Etablissement, (Jurisp.) stabilimentum, signifioit ce qui étoit établi par quelqu’ordonnance ou réglement. Il y a plusieurs anciennes ordonnances qui sont intitulées établissemens, entr’autres celles de S. Louis, en 1270. Voyez ci-après Etablissemens de S. Louis. (A)

Etablissement des Fiefs, stabilimentum feudorum ; c’est une ordonnance latine de Philippe-Auguste, datée du premier Mai 1209, faite dans une assemblée des grands du royaume à Villeneuve-le-Roi, près de Sens. Cette ordonnance est regardée par les connoisseurs comme la plus ancienne des rois de la troisieme race, qui porte une forme constitutive ; auparavant ils ne déclaroient leur volonté qu’en forme de lettres. Elle est singuliere, 1°. en ce qu’au lieu d’affermir les fiefs, comme le titre semble l’annoncer, elle tend au contraire à les réduire, en ordonnant que quand un fief sera divisé, tous ceux qui y auront part le tiendront nuement & en chef du seigneur, dont le fief relevoit avant la division ; & que s’il est dû pour le fief des services & des droits, chacun de ceux qui y auront part les payeront à proportion de la part qu’ils y auront : 2°. ce qui est encore plus remarquable, c’est qu’elle est rendue non-seulement au nom du roi, mais aussi en celui des seigneurs qui s’étoient trouvés en l’assemblée ; savoir le duc de Bourgogne, les comtes de Nevers, de Boulogne, & de Saint-Paul, le seigneur de Dampierre, & plusieurs autres grands du royaume qui ne sont pas dénommés dans l’intitulé. Voyez le recueil des ordonnances de la troisieme race, & M. de Boulainvilliers, lettres sur les parlemens, tome I. pag. 174. (A)

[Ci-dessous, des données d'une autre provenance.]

Lemma prune_loops_sweep t fuel older q (dead : bool) w d :
  idle_from t w → (size (jobs d) < fuel)%nat →
  ∃ w1 d1, quiet_world w1 ∧ swept t w (pruned_states dead) older q d d1 ∧
    prune_finished fuel older q dead (w, d) =
      Some ((query "pruning finished workflows" (λ _ d, Ok (prune_workflows d)) ;;
             println (pretty (Z.of_nat (size (jobs d)) - Z.of_nat (size (jobs d1))) +:+ " job(s) pruned")) (w1, d1)).
Proof.
  intros Hw Hlt. unfold prune_finished.
  destruct (prune_loop_sweeps t fuel "pruning finished jobs" [completed; cancelled] older q 0 w d)
    as (k & d1 & E & Hs); [by repeat constructor|done..|].
  unfold prune_completed. rewrite E. cbn [mbind option_bind]. destruct dead.
  - destruct (prune_loop_sweeps t fuel "pruning dead-lettered jobs" [discarded] older q
      (0 + (Z.of_nat (size (jobs d)) - Z.of_nat (size (jobs d1)))) (later k w) d1) as (k' & d2 & E' & Hs').
    { by repeat constructor. } { by apply idle_later. }
    { apply Nat.le_lt_trans with (size (jobs d)); [|done]. apply map_subseteq_size, Hs. }
    exists (later k' (later k w)), d2. split; [intros n; apply Hw|]. split; [by eapply swept_both|].
    unfold prune_discarded. rewrite E'. cbv beta iota delta [mbind option_bind].
    by replace (0 + _ + _) with (Z.of_nat (size (jobs d)) - Z.of_nat (size (jobs d2))) by lia.
  - exists (later k w), d1. split; [intros n; apply Hw|]. split; [done|]. by rewrite Z.add_0_l.
Qed.

(** C34. [jobs prune] ends and does the whole of its work: on a database nobody
    else is changing, one batch more than there are jobs is enough; the command
    succeeds and prints how many jobs it deleted; every job that could be
    pruned when it started is gone, a job that is gone could be pruned by the
    end, every other job is as it was, and no workflow is left without members. *)
Theorem prune_finished_clears (w : world) older q (dead : bool) d :
  idle_from (at_time (w 0%nat)) w →
  ∃ w' d', prune_finished (S (size (jobs d))) older q dead (w, d) =
      Some ([pretty (Z.of_nat (size (jobs d)) - Z.of_nat (size (jobs d'))) +:+ " job(s) pruned"], Ok tt, (w', d')) ∧
    jobs d' ⊆ jobs d ∧
    (∀ i r, jobs d !! i = Some r →
       prunable (at_time (w 0%nat)) (pruned_states dead) older q d r = true → jobs d' !! i = None) ∧
    (∀ i r, jobs d !! i = Some r → jobs d' !! i = None →
       ∃ k, prunable (at_time (w k)) (pruned_states dead) older q d r = true) ∧
    (∀ x, x ∈ workflows d' → ∃ i r, jobs d' !! i = Some r ∧ workflow_id (spec r) = Some x).
Proof.
  intros Hw. destruct (prune_loops_sweep _ (S (size (jobs d))) older q dead w d Hw) as (w1 & d1 & Hq & [[Hsub _] Hc Ho] & E);
    [lia|]. rewrite E.
  exists (later 1 w1), (prune_workflows d1).2. split_and!; [|done..|].
  - unfold mbind, cmd_bind, query.
    by rewrite (call_quiet (w1 0%nat) _ _ (prune_workflows d1).1 (prune_workflows d1).2).
  - intros x Hx. simpl in Hx. apply elem_of_difference in Hx as [Hx Hne].
    destruct (select (λ _ r, bool_decide (workflow_id (spec r) = Some x)) d1) as [|i l] eqn:Es.
    { exfalso. apply Hne. by apply elem_of_filter. }
    assert (i ∈ select (λ _ r, bool_decide (workflow_id (spec r) = Some x)) d1) as Hi by (rewrite Es; left).
    apply elem_of_select in Hi as (r & Hr & Hp). bool_facts. eauto.
Qed.

(** ** Looking *)

(** A command that leaves a quiet database as it found it. *)
Definition reads {A} (c : cmd A) : Prop :=
  ∀ w d, quiet_world w → quiet_world (c (w, d)).2.1 ∧ (c (w, d)).2.2 = d.

Lemma reads_ret {A} (a : A) : reads (mret a).
Proof. by intros w d Hw. Qed.

Lemma reads_println line : reads (println line).
Proof. by intros w d Hw. Qed.

Lemma reads_query {A} doing (f : moment → db → Prelude.result db_error A) :
  reads (query doing (λ m d, a ← f m d; Ok (a, d))).
Proof.
  intros w d Hw. unfold query, call, deliver. destruct (Hw 0%nat) as [Hd Hl]. rewrite Hd, Hl.
  destruct (f _ d); (split; [intros n; apply Hw|done]).
Qed.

Etablissemens de France, voyez ci-après Etablissemens de S. Louis.

Etablissemens généraux, étoient ceux que le roi faisoit pour tout le royaume, à la différence de ceux qu’il ne faisoit que pour les terres de son domaine : ces derniers n’étoient pas observés dans les terres des barons. Voyez Beaumanoir, chap. xlviij. p. 263. (A)

Etablissement sur les Juifs : il y a deux ordonnances latines concernant les Juifs, intitulées stabilimentum ; l’une de Philippe-Auguste, l’autre de Louis VIII. en 1223. Voyez les ordonnances de la troisieme race, tome I. (A)

Etablissemens-le-Roi, sont la même chose que les établissemens de S. Louis. Voyez l’article suivant.

Etablissemens de S. Louis, sont une ordonnance faite par ce prince en 1270 ; elle est intitulée les établissemens selon l’usage de Paris & d’Orléans, & de court de baronie.

M. Ducange fut le premier qui donna en 1658 une édition de ces établissemens à la suite de l’histoire de S. Louis par Joinville. Dans sa preface sur ces établissemens, il dit que ce sont les mêmes que Beaumanoir cite sous le titre d’établissemens-le-Roi ; ce qui se rencontre en effet assez souvent.

Dans un manuscrit de la bibliotheque de feu M. le chancelier Daguesseau, il y a en tête de cette ordonnance, ci commence li establissemens, le roy de France selon l’usage de Paris, & d’Orléans & de Touraine & d’Anjou, & de l’office de chevalerie & court de baron, &c. M. de Lauriere, dans ses notes sur ces établissemens, trouve ce titre plus juste, étant évident que les coûtumes d’Anjou, du Maine, de Touraine, & de Lodunois, ont été tirées en partie de ces établissemens.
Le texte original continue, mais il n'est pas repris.